May 7, 1824 is a special moment in the history of music. It’s the day Beethoven’s Ninth Symphony premiered in Vienna.

In its premiere, the Ninth was unlike anything heard before and it remains such a towering achievement that it comes back to concert stages again and again and again and again and still the people line up to listen.

In Ottawa, the NAC Orchestra has played it several times over the years, a few of those performances conducted by current music director Alexander Shelley. But none have been quite like the performance on Saturday night that closed the Focus Festival on Beethoven.

If you stretch the definition, Saturday’s concert was a premiere itself of sorts. That’s because the orchestra, with soloists and combined choir, was performing the Ninth inside a brand new acoustic shell, a massive piece of modern sound technology that cost the Canadian taxpayer a sizeable chunk of the $115 million spent upgrading the performance spaces inside the 49 year old National Arts Centre.

Well those taxpayers who packed Southam Hall on Saturday night got their money’s worth.

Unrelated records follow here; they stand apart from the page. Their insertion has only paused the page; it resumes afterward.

(** * opentrack: the SteamVR tracker and the shortcut table

    A shallow embedding of [tracker-steamvr/steamvr.cpp] and of
    [Shortcuts::reload] from [logic/shortcuts.cpp].

    The C++ code talks to the OpenVR runtime through a pointer that may be
    null, keeps a function-local static for the one-time initialisation and
    writes its results through out-parameters.  The embedding threads an
    explicit process state ([World]) through a small state monad whose only
    failure is the dereference of a null [IVRSystem] pointer.

    The headers steamvr.hpp, shortcuts.h, compat/util.hpp and
    api/plugin-api.hpp are not part of the two files: the types below have
    the members that the two files read and assign, constants of the
    headers are parameters. *)

From Stdlib Require Import ZArith List String Ascii Bool Lia Sorted.
From Stdlib Require Import Reals Ratan Lra.
Import ListNotations.

Local Open Scope string_scope.
Local Open Scope Z_scope.

Set Implicit Arguments.

(* ===================================================================== *)
(** ** Arithmetic of [float] and [double]

    The tracker multiplies and adds [float]s, widens them to [double] and
    calls [sqrt] and [atan2] on [double]s.  The operations are an interface,
    so that everything below holds for any arithmetic that implements it;
    the mixed precision of the source is kept (a product of two [float]s is
    a [float] product, a product with a widened operand is a [double]
    product). *)

Class FloatArith : Type := {
  flt : Type;                         (* float  *)
  dbl : Type;                         (* double *)
  flt_zero : flt;                     (* the value of a zero-initialised float *)
  widen : flt -> dbl;                 (* float -> double conversion *)
  flt_of_int : Z -> flt;              (* int -> float conversion *)
  dbl_of_int : Z -> dbl;              (* int -> double conversion *)
  fneg : flt -> flt;                  (* unary minus on float *)
  fmul : flt -> flt -> flt;           (* float * float *)
  dmul : dbl -> dbl -> dbl;           (* double * double *)
  dadd : dbl -> dbl -> dbl;           (* double + double *)
  ddiv : dbl -> dbl -> dbl;           (* double / double *)
  dsqrt : dbl -> dbl;                 (* sqrt(double) *)
  datan2 : dbl -> dbl -> dbl;         (* std::atan2(double, double) *)
  M_PI : dbl                          (* the constant of <cmath> *)
}.

(* ===================================================================== *)
(** ** The OpenVR data the tracker reads *)

(** [vr::ETrackedDeviceClass]. *)
Inductive ETrackedDeviceClass : Type :=
| TrackedDeviceClass_Invalid
| TrackedDeviceClass_HMD
| TrackedDeviceClass_Controller
| TrackedDeviceClass_GenericTracker
| TrackedDeviceClass_TrackingReference
| TrackedDeviceClass_DisplayRedirect.

Definition ETrackedDeviceClass_eqb (a b : ETrackedDeviceClass) : bool :=
  match a, b with
  | TrackedDeviceClass_Invalid, TrackedDeviceClass_Invalid
  | TrackedDeviceClass_HMD, TrackedDeviceClass_HMD
  | TrackedDeviceClass_Controller, TrackedDeviceClass_Controller
  | TrackedDeviceClass_GenericTracker, TrackedDeviceClass_GenericTracker
  | TrackedDeviceClass_TrackingReference, TrackedDeviceClass_TrackingReference
  | TrackedDeviceClass_DisplayRedirect, TrackedDeviceClass_DisplayRedirect => true
  | _, _ => false
  end.

(** The two string properties the enumeration asks for. *)
Inductive ETrackedDeviceProperty : Type :=
| Prop_SerialNumber_String
| Prop_ModelNumber_String.

(** [origin::TrackingUniverseSeated] is the only universe the tracker uses. *)
Inductive origin : Type :=
| TrackingUniverseSeated
| TrackingUniverseStanding
| TrackingUniverseRawAndUncalibrated.

(** [error_t] is [vr::EVRInitError], an integer code. *)
Definition error_t : Type := Z.
Definition VRInitError_None : error_t := 0.

(** [vr_t] is [vr::IVRSystem*]: null, or the one runtime of the process. *)
Inductive vr_t : Type :=
| nullptr
| IVRSystem_ptr.

Definition is_null (v : vr_t) : bool :=
  match v with nullptr => true | IVRSystem_ptr => false end.

(** [tt] of the source, [std::tuple<vr_t, error_t>]. *)
Definition tt_t : Type := (vr_t * error_t)%type.

Section Poses.
Context {FA : FloatArith}.

(** [vr::HmdMatrix34_t]: [float m[3][4]]. *)
Record HmdMatrix34_t : Type := { m : nat -> nat -> flt }.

In the days before Sept. 13, the opening concert of the 2018-19 NACO festival, the orchestra was set deep on the stage surrounded by black ‘walls’ and a relatively open ceiling with strange white ‘baffles.’

The sound produced was always a bit distant, muffled, as if the orchestra was wrapped in gauze. We have long been told the the NAC Orchestra is world class, but, to be honest, the world class sound was almost never heard clearly in Southam Hall. I have been privileged to travel with NACO on three tours and on the road one had constant confirmation of the talent present in this ensemble in every modern hall they appeared in.

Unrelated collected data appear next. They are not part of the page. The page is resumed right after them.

(** * ReconSouthAfrica: a shallow embedding of [app.py]

    The program is a console menu loop around a set of action procedures.
    Everything it does is an effect (prompting, printing, logging, one HTTP
    GET, one geo-database lookup), so the embedding is a state and exception
    monad over an explicit [World], with the third-party libraries
    (requests, BeautifulSoup, geoip2, the json decoder, the clock) taken as
    an environment of oracles.

    Text is modelled by [string], holding the UTF-8 encoding of a Python
    [str]; the runtime is that of CPython 3.11 (Unicode 14.0), on a
    terminal that reads and writes any text. A call may return, raise, or
    never return: [requests.get] is given no timeout. *)

From Stdlib Require Import ZArith NArith List String Ascii Bool Lia DecimalString.
Import ListNotations.
Local Open Scope string_scope.

(** ** Python runtime: text *)

Module Py.

Definition byte (c : ascii) : N := N_of_ascii c.

Definition between (lo hi n : N) : bool := (lo <=? n)%N && (n <=? hi)%N.

(** A character, kept as the bytes of its encoding. *)
Definition Char : Type := list ascii.

Definition continuation (c : ascii) : bool := between 128 191 (byte c).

Now, finally, we can hear in Southam Hall what I heard in Salisbury Cathedral in a magical performance of  Vaughan Williams’ Fantasia on a theme by Thomas Tallis and the Bruch violin concerto.

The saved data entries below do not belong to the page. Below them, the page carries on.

Context (method : Method) (path : Path) (headers : option Headers)
        (body : option Buffer) (params : option Params).

Local Abbreviation tryAHost := (tryAHost P net method path headers body params).
Local Abbreviation normal_sequence :=
  (normal_sequence P net method path headers body params).
Local Abbreviation do_ := (do_ P net method path headers body params).
Local Abbreviation Run := (Run P net path).

Lemma Run_completion rest n hs os c :
  Run rest n hs os c -> exists m o, completion_of P net m o = c.
Proof. induction 1; eauto. Qed.

Lemma normal_sequence_completion rest w c rest' w' :
  normal_sequence rest w = (c, rest', w') ->
  exists m o, completion_of P net m o = c.
Proof.
  unfold normal_sequence. destruct (Nat.eqb _ 1).
  - rewrite doUri_spec. intros H. injection H as <- _ _. eauto.
  - intros H. apply tryAHost_run in H as (hs & h & os & HRun & _).
    eapply Run_completion; exact HRun.
Qed.

Lemma do_completion fuel : forall rest w c rest' w',
  do_ fuel rest w = Some (c, rest', w') ->
  exists m o, completion_of P net m o = c.
Proof.
  induction fuel as [|fuel IH]; intros rest w c rest' w' H; [discriminate|].
  destruct (_currentFallback rest) as [f|] eqn:Ef.
  - destruct (Z.ltb_spec (now w) (validUntil f)) as [Hlive | Hexp].
    + rewrite (do_stored _ _ _ _ _ _ _ _ _ _ _ Ef Hlive), doUri_spec in H.
      destruct (completion_of _ _ _ _) as [a|exn] eqn:Ec.
      * destruct (err_and_shouldFallback a); [now apply IH in H|].
        injection H as <- _ _. eauto.
      * injection H as <- _ _. eauto.
    + rewrite (do_expired _ _ _ _ _ _ _ _ _ _ _ Ef Hexp) in H. injection H as H.
      now apply normal_sequence_completion in H.
  - rewrite do_cold in H by exact Ef. injection H as H.
    now apply normal_sequence_completion in H.
Qed.

(** X3: whatever [Http.do] hands to the caller's callback is either a bare
    error, or the five arguments (err, body, headers, flag, statusCode) in
    which err is null exactly when statusCode is below 300 and the flag is
    true exactly when it is not: never a success with an error status, never
    an error with a success status. *)
Theorem do_delivers_well_formed_arguments fuel rest w a rest' w' :
  do_ fuel rest w = Some (Called a, rest', w') ->
  args_shape a.
Proof.
  intros H. apply do_completion in H as (m & o & Hc).
  unfold completion_of in Hc. now apply settle_shape in Hc.
Qed.

End OneDispatch.

(** X4: a response with status 300 or more that declares neither
    application/json nor application/x-msgpack is never decoded and never
    makes the classifier throw: both after a fulfilled request and after an
    HTTPError the callback gets (error, raw body, headers, true, statusCode)
    with an ErrorInfo made of the headers and the status, and that error is
    retryable exactly when the status is in [500, 504] or the
    x-ably-errorcode header is a network-failure code. *)
Theorem undeclared_error_response_is_synthesized response :
  300 <= res_statusCode response ->
  res_headers response !! "content-type" <> Some "application/json" ->
  res_headers response !! "content-type" <> Some "application/x-msgpack" ->
  let raw := VBuffer (res_body response) in
  let error :=
    new_ErrorInfo (error_message P (res_headers response) (res_statusCode response) raw)
                  (header_code (res_headers response)) (res_statusCode response) in
  settle P (Rejected (HTTPError response)) =
    Called (ArgsFull (Some error) raw (res_headers response) true
                     (res_statusCode response)) /\
  settle P (Fulfilled response) =
    Called (ArgsFull (Some error) raw (res_headers response) true
                     (res_statusCode response)) /\
  (shouldFallback error = true <->
     500 <= res_statusCode response <= 504 \/
     network_failure (header_code (res_headers response))).
Proof.
  intros Hge Hj Hm raw error.
  assert (handler P None (Some response) raw =
            Returned (ArgsFull (Some error) raw (res_headers response) true
                               (res_statusCode response))) as Hh.
  { rewrite handler_from_300 by exact Hge.
    assert (decode_declared P (res_headers response !! "content-type") raw = inr raw)
      as ->.
    { unfold decode_declared.
      destruct (res_headers response !! "content-type") as [ct|]; [|reflexivity].
      destruct (String.eqb_spec ct "application/json") as [->|_]; [congruence|].
      destruct (String.eqb_spec ct "application/x-msgpack") as [->|_]; [congruence|].
      reflexivity. }
    reflexivity. }
  split; [|split].
  - unfold settle, on_catch. fold raw. now rewrite Hh.
  - unfold settle, on_then. fold raw. now rewrite Hh.
  - rewrite shouldFallback_spec. unfold retryable_by_spec, server_failure. cbn.
    split.
    + intros [Hn | (n & Hn & Hr)]; [now right | left]. injection Hn as ->. exact Hr.
    + intros [Hr | Hn]; [right; eauto | now left].
Qed.

End Outcomes.

(** ** The requests of a dispatch *)

Section Requests.

Context (P : Platform) (net : Network).
Context (method : Method) (path : Path) (headers : option Headers)
        (body : option Buffer) (params : option Params).

Local Abbreviation tryAHost := (tryAHost P net method path headers body params).
Local Abbreviation normal_sequence :=
  (normal_sequence P net method path headers body params).
Local Abbreviation do_ := (do_ P net method path headers body params).
Local Abbreviation attempt rest h w :=
  (doUri P net method (Some rest) (uriFromHost P path rest h) headers body params w).
Local Abbreviation Run := (Run P net path).
Local Abbreviation sent_to rest hosts :=
  (fun o => carries method headers body params rest o /\
            exists h, In h hosts /\ do_url o = uriFromHost P path rest h).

And what better piece of music to test drive a new technology.

Saturday night’s performance, which prompted three curtain calls by the way, was crisp, sophisticated and balanced. Instrumental voices from the back rows were allowed to emerge with clarity including the wonderful woodwinds, the richly emotional French horns and the driving double basses, who sounded the opening notes of the Ode to Joy theme with a purpose.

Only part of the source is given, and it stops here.